Tiny $25 Spectrometer Aims To Identify Materials With Ease

Reflectance spectrometers work on a simple principle: different things reflect different wavelengths in different amounts, and because similar materials do this similarly, the measurements can be used as a kind of fingerprint or signature. By measuring how much of which wavelengths get absorbed or reflected by a thing and comparing to other signatures, it’s possible to identify what that thing is made of. This process depends heavily on how accurately measurements can be made, so the sensors are an important part.

[Kris Winer] aims to make this happen with the Compact, $25 Spectrometer entry for The 2018 Hackaday Prize. The project takes advantage of smaller and smarter spectral sensors to fit the essential bits onto a PCB that’s less than an inch square. If the sensors do the job as expected then that’s a big part of the functionality of a reflectance spectrometer contained in a PCB less than an inch square and under $25; definitely a feat we’re happy to see.

59 thoughts on “Tiny $25 Spectrometer Aims To Identify Materials With Ease

  1. “The project takes advantage of smaller and smarter spectral sensors to fit the essential bits onto a PCB that’s less than an inch square. If the sensors do the job as expected then that’s a big part of the functionality of a reflectance spectrometer contained in a PCB less than an inch square and under $25; definitely a feat we’re happy to see.”

    Put those sensors in phones and one will improve citizen science and field medicine.

    1. This process depends heavily on how accurately one can define a library of materials. The best sensor ever is useless without a way to translate the information measured into actual results. How easy is it to extract information that is messy? Meaning it is very rare that you sample only one substance at a time. How well would it handle something as complex as say a muffin or even a drop of blood?

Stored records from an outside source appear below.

(** The translated part of applySuggestion, up to [JSON.parse]. *)
Lemma applySuggestion_direct w payload user s http response :
  mode (this s) = Some DirectEndpoint ->
  customHttpClient (this s) = Some http ->
  backend w (calls s) http path (applySuggestion_request w payload user) = Return response ->
  Js.nullish (Axios.data response) = false ->
  fst (applySuggestion w payload user s)
  = fst (try_catch
           (parameters <- JSON_parse w (Js.or (content_of (Axios.data response)) (JStr "{}")) ;;
            ret (suggestion_response (Js.get (JObj payload) "sessionId") parameters))
           (rethrow w)
           s).
Proof.
  intros Hm Hh Hb Hn.
  apply mode_direct in Hm as [Hf _].
  destruct s as [[cl cu fl] con cs]; simpl in *; subst.
  unfold applySuggestion, init_unless_any_client, bind, get_this, try_catch. simpl.
  destruct cl; simpl; rewrite Hb; simpl; rewrite first_content_data by assumption; simpl;
    unfold JSON_parse, bind;
    destruct (template w (Js.or (content_of (Axios.data response)) (JStr "{}")))
      as [[text | e] s'] eqn:Et.
  all: unfold template in *;
    destruct (Js.to_string (Js.or (content_of (Axios.data response)) (JStr "{}")));
    inversion Et; subst; simpl; try reflexivity.
  all: destruct (JSON.parse _); reflexivity.
Qed.
Lemma putBlock_uninvolved_witness :
  transfers_of AsRecipient db.healthy
    (Scenario.after (Scenario.after Scenario.fresh Scenario.B5) Scenario.B3) "C"
  = transfers_of AsRecipient db.healthy
      (Scenario.after Scenario.fresh Scenario.B5) "C".
Proof.
  assert (H2 : putBlock Scenario.GetAddress db.healthy
                 (Scenario.after Scenario.fresh Scenario.B5) Scenario.B3
               = Some (Scenario.after
                         (Scenario.after Scenario.fresh Scenario.B5)
                         Scenario.B3, None))
    by (apply after_ok; vm_compute; reflexivity).
  exact (proj2 (proj1 (putBlock_uninvolved Scenario.GetAddress db.healthy
                         db.healthy _ _ _ _ AsRecipient "C" H2) eq_refl)).
Defined.

Lemma putBlock_read_fault_resets_witness :
  let kv1 := Scenario.after Scenario.fresh Scenario.B5 in
  kv1 !! count_key AsSender "A" = Some (byteutil.Uint64ToBytes 2) /\
  exists kv2,
    putBlock Scenario.GetAddress Scenario.counter_reads_fail kv1 Scenario.B5
    = Some (kv2, None) /\
    kv2 !! count_key AsSender "A" = Some (byteutil.Uint64ToBytes 2).
Proof.
  cbv zeta. split; [vm_compute; reflexivity|].
  assert (H : snd <$> putBlock Scenario.GetAddress Scenario.counter_reads_fail
                        (Scenario.after Scenario.fresh Scenario.B5) Scenario.B5
              = Some None) by (vm_compute; reflexivity).
  destruct (putBlock Scenario.GetAddress Scenario.counter_reads_fail
              (Scenario.after Scenario.fresh Scenario.B5) Scenario.B5)
    as [[kv2 [e|]]|] eqn:E; [discriminate H| |discriminate H].
  exists kv2. split; [reflexivity|].
  refine (proj1 (proj1 (putBlock_read_fault_resets Scenario.GetAddress _ _ _ _
                          AsSender "A" "read" E) eq_refl _ _)).
  - discriminate.
  - vm_compute. reflexivity.
Defined.
Lemma strokeStep_cases (ev : V21.StrokeEvent) (st : V21.App) :
  sameSettings (V21.strokeStep ev st) st /\
  (V21.canvas (V21.strokeStep ev st) = V21.canvas st \/
   exists ctx c',
     V21.canvas st = Some ctx /\
     V21.canvas (V21.strokeStep ev st) = Some c' /\
     (V21.activeTool st <> V21.brush -> sameFrame c' ctx) /\
     (V21.activeTool st = V21.none \/ V21.activeTool st = V21.crop ->
      c' = ctx)).
Proof.
  destruct ev as [x y | x y |]; cbn [V21.strokeStep].
  - unfold V21.startDrawing.
    assert (B : sameSettings (V21.beginStroke x y st) st)
      by (repeat split).
    assert (G : sameSettings
                  match V21.draw x y (V21.beginStroke x y st) with
                  | Returned st' => st'
                  | Thrown _ => V21.beginStroke x y st
                  end st /\
                (V21.canvas
                   match V21.draw x y (V21.beginStroke x y st) with
                   | Returned st' => st'
                   | Thrown _ => V21.beginStroke x y st
                   end = V21.canvas st \/
                 exists ctx c',
                   V21.canvas st = Some ctx /\
                   V21.canvas
                     match V21.draw x y (V21.beginStroke x y st) with
                     | Returned st' => st'
                     | Thrown _ => V21.beginStroke x y st
                     end = Some c' /\
                   (V21.activeTool st <> V21.brush -> sameFrame c' ctx) /\
                   (V21.activeTool st = V21.none \/
                    V21.activeTool st = V21.crop -> c' = ctx))).
    { destruct (V21.draw x y (V21.beginStroke x y st)) as [st' | e] eqn:D;
        [| split; [exact B | left; reflexivity]].
      apply draw_returned in D.
      destruct D as [-> | (ctx & c' & Hc & -> & Hf & Hn)];
        [split; [exact B | left; reflexivity] |].
      split; [repeat split |].
      right. exists ctx, c'. cbn in Hc, Hf, Hn.
      split; [exact Hc |]. split; [reflexivity |].
      split; [exact Hf | exact Hn]. }
    destruct (V21.activeTool st);
      try exact G; split; try (left; reflexivity); repeat split.
  - destruct (V21.draw x y st) as [st' | e] eqn:D;
      [| split; [repeat split | left; reflexivity]].
    apply draw_returned in D.
    destruct D as [-> | (ctx & c' & Hc & -> & Hf & Hn)];
      [split; [repeat split | left; reflexivity] |].
    split; [repeat split |].
    right. exists ctx, c'.
    split; [exact Hc |]. split; [reflexivity |].
    split; [exact Hf | exact Hn].
  - split; [repeat split | left; reflexivity].
Qed.

Lemma sameSettings_trans (a b c : V21.App) :
  sameSettings a b -> sameSettings b c -> sameSettings a c.
Proof.
  unfold sameSettings. intros H1 H2.
  repeat match goal with H : _ /\ _ |- _ => destruct H end.
  repeat split; congruence.
Qed.

Lemma sameFrame_trans (a b c : Bitmap.t) :
  sameFrame a b -> sameFrame b c -> sameFrame a c.
Proof.
  unfold sameFrame. intros (A1 & A2 & A3) (B1 & B2 & B3).
  repeat split; congruence.
Qed.

(** X7. No sequence of stroke events (press, move, release on the
    canvas) changes the loaded image, the original kept for the eraser,
    the active tool, the brush colour and size, the mosaic type or the
    crop rectangle: strokes write the canvas bitmap and the two stroke
    refs only. *)
Theorem stroke_keeps_settings (evs : list V21.StrokeEvent) (st : V21.App) :
  sameSettings (V21.strokeRun evs st) st.
Proof.
  revert st. induction evs as [| ev evs IH]; intros st.
  - repeat split.
  - change (V21.strokeRun (ev :: evs) st)
      with (V21.strokeRun evs (V21.strokeStep ev st)).
    apply (sameSettings_trans _ (V21.strokeStep ev st)).
    + apply IH.
    + apply strokeStep_cases.
Qed.

(** X8. With no tool or with the crop tool selected, no sequence of
    stroke events changes the canvas bitmap. *)
Theorem stroke_inactive_tool (evs : list V21.StrokeEvent) (st : V21.App) :
  V21.activeTool st = V21.none \/ V21.activeTool st = V21.crop ->
  V21.canvas (V21.strokeRun evs st) = V21.canvas st.
Proof.
  revert st. induction evs as [| ev evs IH]; intros st Ht; [reflexivity |].
  change (V21.strokeRun (ev :: evs) st)
      with (V21.strokeRun evs (V21.strokeStep ev st)).
  destruct (strokeStep_cases ev st) as [S C].
  assert (Ht' : V21.activeTool (V21.strokeStep ev st) = V21.none \/
                V21.activeTool (V21.strokeStep ev st) = V21.crop).
  { destruct S as (_ & _ & -> & _). exact Ht. }
  rewrite (IH _ Ht').
  destruct C as [C | (ctx & c' & Hc & Hc' & _ & Hn)]; [exact C |].
  rewrite Hc, Hc', (Hn Ht). reflexivity.
Qed.

(** X9. After a release (or the mouse leaving the canvas), moves over
    the canvas draw nothing and leave the editor as the release left
    it, until the next press. *)
Theorem stroke_moves_after_release (pts : list (Q * Q)) (st : V21.App) :
  V21.strokeRun
    (V21.StopDrawing :: map (fun p => V21.Draw (fst p) (snd p)) pts) st =
  V21.stopDrawing st.
Proof.
  cbn [V21.strokeRun fold_left V21.strokeStep].
  induction pts as [| p pts IH]; [reflexivity |].
  cbn [map fold_left V21.strokeStep].
  exact IH.
Qed.

(** X10. With the mosaic or the eraser tool (any tool but the brush,
    whose rasterisation is the platform's), stroke events never resize
    the canvas: after any sequence the bitmap has the width, the height
    and the pixel count it had. *)
Theorem stroke_keeps_frame (evs : list V21.StrokeEvent) (st : V21.App)
  (ctx : Bitmap.t) :
  V21.activeTool st <> V21.brush -> V21.canvas st = Some ctx ->
  exists ctx', V21.canvas (V21.strokeRun evs st) = Some ctx' /\
               sameFrame ctx' ctx.
Proof.
  revert st ctx. induction evs as [| ev evs IH]; intros st ctx Ht Hc.
  - exists ctx. split; [exact Hc | repeat split].
  - change (V21.strokeRun (ev :: evs) st)
      with (V21.strokeRun evs (V21.strokeStep ev st)).
    destruct (strokeStep_cases ev st) as [S C].
    assert (Ht' : V21.activeTool (V21.strokeStep ev st) <> V21.brush).
    { destruct S as (_ & _ & -> & _). exact Ht. }
    destruct C as [C | (c0 & c' & Hc0 & Hc' & Hf & _)].
    + rewrite Hc in C. exact (IH _ ctx Ht' C).
    + destruct (IH _ c' Ht' Hc') as (c2 & E2 & F2).
      exists c2. split; [exact E2 |].
      rewrite Hc in Hc0. injection Hc0 as <-.
      exact (sameFrame_trans _ _ _ F2 (Hf Ht)).
Qed.

Lemma brush_draws_polyline (pts : list (Q * Q)) (st : V21.App)
  (ctx : Bitmap.t) (last : Q * Q) :
  V21.activeTool st = V21.brush -> V21.isDrawing st = true ->
  V21.canvas st = Some ctx -> V21.lastPos st = Some last ->
  V21.canvas
    (V21.strokeRun (map (fun p => V21.Draw (fst p) (snd p)) pts) st) =
  Some (polyline (V21.brushColor st) (V21.brushSize st) last pts ctx).
Proof.
  revert st ctx last.
  induction pts as [| [px py] pts IH]; intros st ctx last Ht Hd Hc Hl.
  - exact Hc.
  - cbn [map V21.strokeRun fold_left V21.strokeStep fst snd polyline].
    unfold V21.draw. rewrite Hd, Hc, Hl, Ht.
    change (fold_left (fun s ev => V21.strokeStep ev s) ?l ?s)
      with (V21.strokeRun l s).
    rewrite (IH _ (strokeLine last (px, py) (V21.brushColor st)
                     (V21.brushSize st) ctx) (px, py));
      try reflexivity; assumption.
Qed.

(** X11. A brush stroke is the polyline through the reported points:
    a press at [p0] followed by moves to [p1 .. pn] strokes the segment
    from [p0] to itself and then each segment from [p(i-1)] to [p(i)],
    in the colour and width of the brush. *)
Theorem brush_stroke_polyline (pts : list (Q * Q)) (st : V21.App)
  (ctx : Bitmap.t) (x0 y0 : Q) :
  V21.activeTool st = V21.brush -> V21.canvas st = Some ctx ->
  V21.canvas
    (V21.strokeRun
       (V21.StartDrawing x0 y0 ::
        map (fun p => V21.Draw (fst p) (snd p)) pts) st) =
  Some (polyline (V21.brushColor st) (V21.brushSize st) (x0, y0)
          ((x0, y0) :: pts) ctx).
Proof.
  intros Ht Hc.
  cbn [V21.strokeRun fold_left V21.strokeStep polyline].
  unfold V21.startDrawing. rewrite Ht.
  unfold V21.draw.
  cbn [V21.beginStroke V21.isDrawing V21.canvas V21.lastPos V21.activeTool
       V21.brushColor V21.brushSize].
  rewrite Hc, Ht.
  change (fold_left (fun s ev => V21.strokeStep ev s) ?l ?s)
    with (V21.strokeRun l s).
  rewrite (brush_draws_polyline pts _
             (strokeLine (x0, y0) (x0, y0) (V21.brushColor st)
                (V21.brushSize st) ctx) (x0, y0));
    try reflexivity.
  exact Ht.
Qed.

End Strokes.

Lemma stroke_inactive_tool_witness :
  V21.canvas
    (V21.strokeRun (platform := aliased)
       [V21.StartDrawing 1 1; V21.Draw 2 1; V21.Draw 3 1; V21.StopDrawing]
       (strokingApp V21.crop 20 V21.pixel (Some bitmap_4x2) bitmap_4x2)) =
  V21.canvas (strokingApp V21.crop 20 V21.pixel (Some bitmap_4x2) bitmap_4x2).
Proof.
  apply (stroke_inactive_tool (platform := aliased)). right. reflexivity.
Defined.

Lemma stroke_keeps_frame_witness :
  exists ctx',
    V21.canvas
      (V21.strokeRun (platform := aliased)
         [V21.StartDrawing 1 1; V21.Draw 2 1; V21.StopDrawing; V21.Draw 3 1]
         (idleApp V21.mosaic bitmap_4x2)) = Some ctx' /\
    sameFrame ctx' bitmap_4x2.
Proof.
  apply (stroke_keeps_frame (platform := aliased)); [discriminate | reflexivity].
Defined.

Lemma brush_stroke_polyline_witness :
  V21.canvas
    (V21.strokeRun (platform := aliased)
       (V21.StartDrawing 1 1 ::
        map (fun p => V21.Draw (fst p) (snd p)) [(2, 1); (3, 1)]%Q)
       (idleApp V21.brush bitmap_4x2)) =
  Some (polyline (platform := aliased) opaqueRed 20 (1, 1)%Q
          [(1, 1); (2, 1); (3, 1)]%Q bitmap_4x2).
Proof.
  apply (brush_stroke_polyline (platform := aliased)
           [(2, 1); (3, 1)]%Q (idleApp V21.brush bitmap_4x2) bitmap_4x2 1 1);
    reflexivity.
Defined.

(* ================================================================== *)
(** * More on the crop overlays *)
(* ================================================================== *)

Local Open Scope Q_scope.
(** A deflated record with a real income, a weight and an age. *)
Definition fila (ingreso peso edad : float) : defl_row :=
  {| eph := {| ANO4 := 2024; TRIMESTRE := 1; AGLOMERADO := 31;
               ESTADO := Some 1; CH06 := edad; PONDERA := peso;
               P47T := ingreso; PP04B_COD := NaN |};
     IPC := Some 1;
     INGRESO_REAL := ingreso |}.

(** Two adults earning 100 and 200 and a minor earning 1000. *)
Definition tabla_con_menor : Boxplots.frame :=
  {| Boxplots.columns := ["AGLOMERADO"; "CH06"; "PONDERA"; "INGRESO_REAL"]%string;
     Boxplots.rows := [fila (Some 100) (Some 1) (Some 30);
                       fila (Some 200) (Some 1) (Some 40);
                       fila (Some 1000) (Some 1) (Some 15)] |}.

(** Two employed adults: income 1 with weight 1.6, income 3 with weight 1. *)
Definition grupo_peso_fraccionario : list defl_row :=
  [fila (Some 1) (Some (16 # 10)) (Some 30); fila (Some 3) (Some 1) (Some 30)].




End Fixtures.

(** ** versionar_archivo (main.py and every plotting module) *)

Module Versionado.
Section Versionado.
(** [os.path.splitext], of the Python library. *)
Variable splitext : string -> string * string.

(** [f"{base}_v{version}{ext}"] *)
Definition candidate (path : string) (version : N) : string :=
  (fst (splitext path) +:+ "_v" +:+ pretty version +:+ snd (splitext path))%string.
Lemma reconnectLoop_invariant `{Package} ticks retry c :
  ∃ s c' tr,
    reconnectLoop ticks retry c = Returned s c' tr ∧
    sameSettings c c' ∧
    connectAttempts tr = ticksConsumed tr ∧
    (ticksConsumed tr ≤ length ticks)%nat ∧
    (∀ r, s = Waiting r → ticksConsumed tr = length ticks) ∧
    (s = Stopped →
       ∃ h, client c' = Some h ∧ EvRegister h ∈ tr ∧
            last tr = Some EvTickerStop).
Proof.
  revert retry c. induction ticks as [|w rest IH]; intros retry c.
  - exists (Waiting retry), c, []. repeat split; done.
  - destruct (connect_outcome w c) as (r & c1 & tr1 & Hrun & Hsame & Hatt & Htick & Hlive).
    destruct r as [err|].
    + rewrite (reconnectLoop_failed w rest retry c err c1 tr1 Hrun).
      destruct (IH (wrapInt (retry + 1)) c1)
        as (s & c2 & tr2 & -> & Hsame2 & Hatt2 & Htick2 & Hwait & Hstop).
      do 3 eexists. split; [done|].
      pose proof (trace_app_facts tr1 ((EvLog <$> failureLines (addr c1) retry err) ++ tr2))
        as (_ & E2 & E3).
      pose proof (trace_app_facts (EvLog <$> failureLines (addr c1) retry err) tr2)
        as (_ & F2 & F3).
      pose proof (trace_log_facts (failureLines (addr c1) retry err))
        as (_ & G2 & G3).
      assert (connectAttempts
                (EvTick :: tr1 ++ (EvLog <$> failureLines (addr c1) retry err) ++ tr2)
              = S (connectAttempts tr2)) as Ha.
      { change (connectAttempts (EvTick :: ?l)) with (connectAttempts l).
        rewrite E2, F2, G2, Hatt. done. }
      assert (ticksConsumed
                (EvTick :: tr1 ++ (EvLog <$> failureLines (addr c1) retry err) ++ tr2)
              = S (ticksConsumed tr2)) as Ht.
      { change (ticksConsumed (EvTick :: ?l)) with (S (ticksConsumed l)).
        rewrite E3, F3, G3, Htick. done. }
      split; [by eapply sameSettings_trans|].
      split; [by rewrite Ha, Ht, Hatt2|].
      split; [rewrite Ht; simpl; lia|].
      split; [intros r Hs; rewrite Ht, (Hwait r Hs); done|].
      intros Hs. destruct (Hstop Hs) as (h & Hc & Hreg & Hlast).
      exists h. split; [done|]. split.
      * apply elem_of_cons. right. apply elem_of_app. right.
        apply elem_of_app. by right.
      * rewrite app_comm_cons, !app_assoc. by rewrite last_app, Hlast.
    + rewrite (reconnectLoop_succeeded w rest retry c c1 tr1 Hrun).
      destruct (Hlive eq_refl) as (h & Hc & Hreg).
      do 3 eexists. split; [done|].
      pose proof (trace_app_facts tr1 [EvLog (LogReconnected (addr c1) retry); EvTickerStop])
        as (_ & E2 & E3).
      split; [done|]. split.
      { change (connectAttempts (EvTick :: ?l)) with (connectAttempts l).
        change (ticksConsumed (EvTick :: ?l)) with (S (ticksConsumed l)).
        rewrite E2, E3, Hatt, Htick. done. }
      split.
      { change (ticksConsumed (EvTick :: ?l)) with (S (ticksConsumed l)).
        rewrite E3, Htick. unfold ticksConsumed. simpl. lia. }
      split; [done|]. intros _. exists h. split; [done|]. split.
      * apply elem_of_cons. right. apply elem_of_app. by left.
      * rewrite app_comm_cons.
        change [EvLog (LogReconnected (addr c1) retry); EvTickerStop]
          with ([EvLog (LogReconnected (addr c1) retry)] ++ [EvTickerStop]).
        by rewrite app_assoc, last_snoc.
Qed.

          1. Qualitative, requiring pure sample, or Fourier Transform, Subtractive etc. for Quantitative as well? I”m working on $75 capillary chromatography

      1. Not the person you’re replying to, but I’d guess they are referring to Mass Spectrometry which is different from using reflected light.

        https://en.wikipedia.org/wiki/Mass_spectrometry

        https://en.wikipedia.org/wiki/Photoemission_spectroscopy

        Although as wikipedia notes, “The term mass spectroscope continued to be used even though the direct illumination of a phosphor screen was replaced by indirect measurements with an oscilloscope. The use of the term mass spectroscopy is now discouraged due to the possibility of confusion with light spectroscopy.”

      2. A spectrometer has an optical dispersion element to produce a spectrum – spread out light by wavelength.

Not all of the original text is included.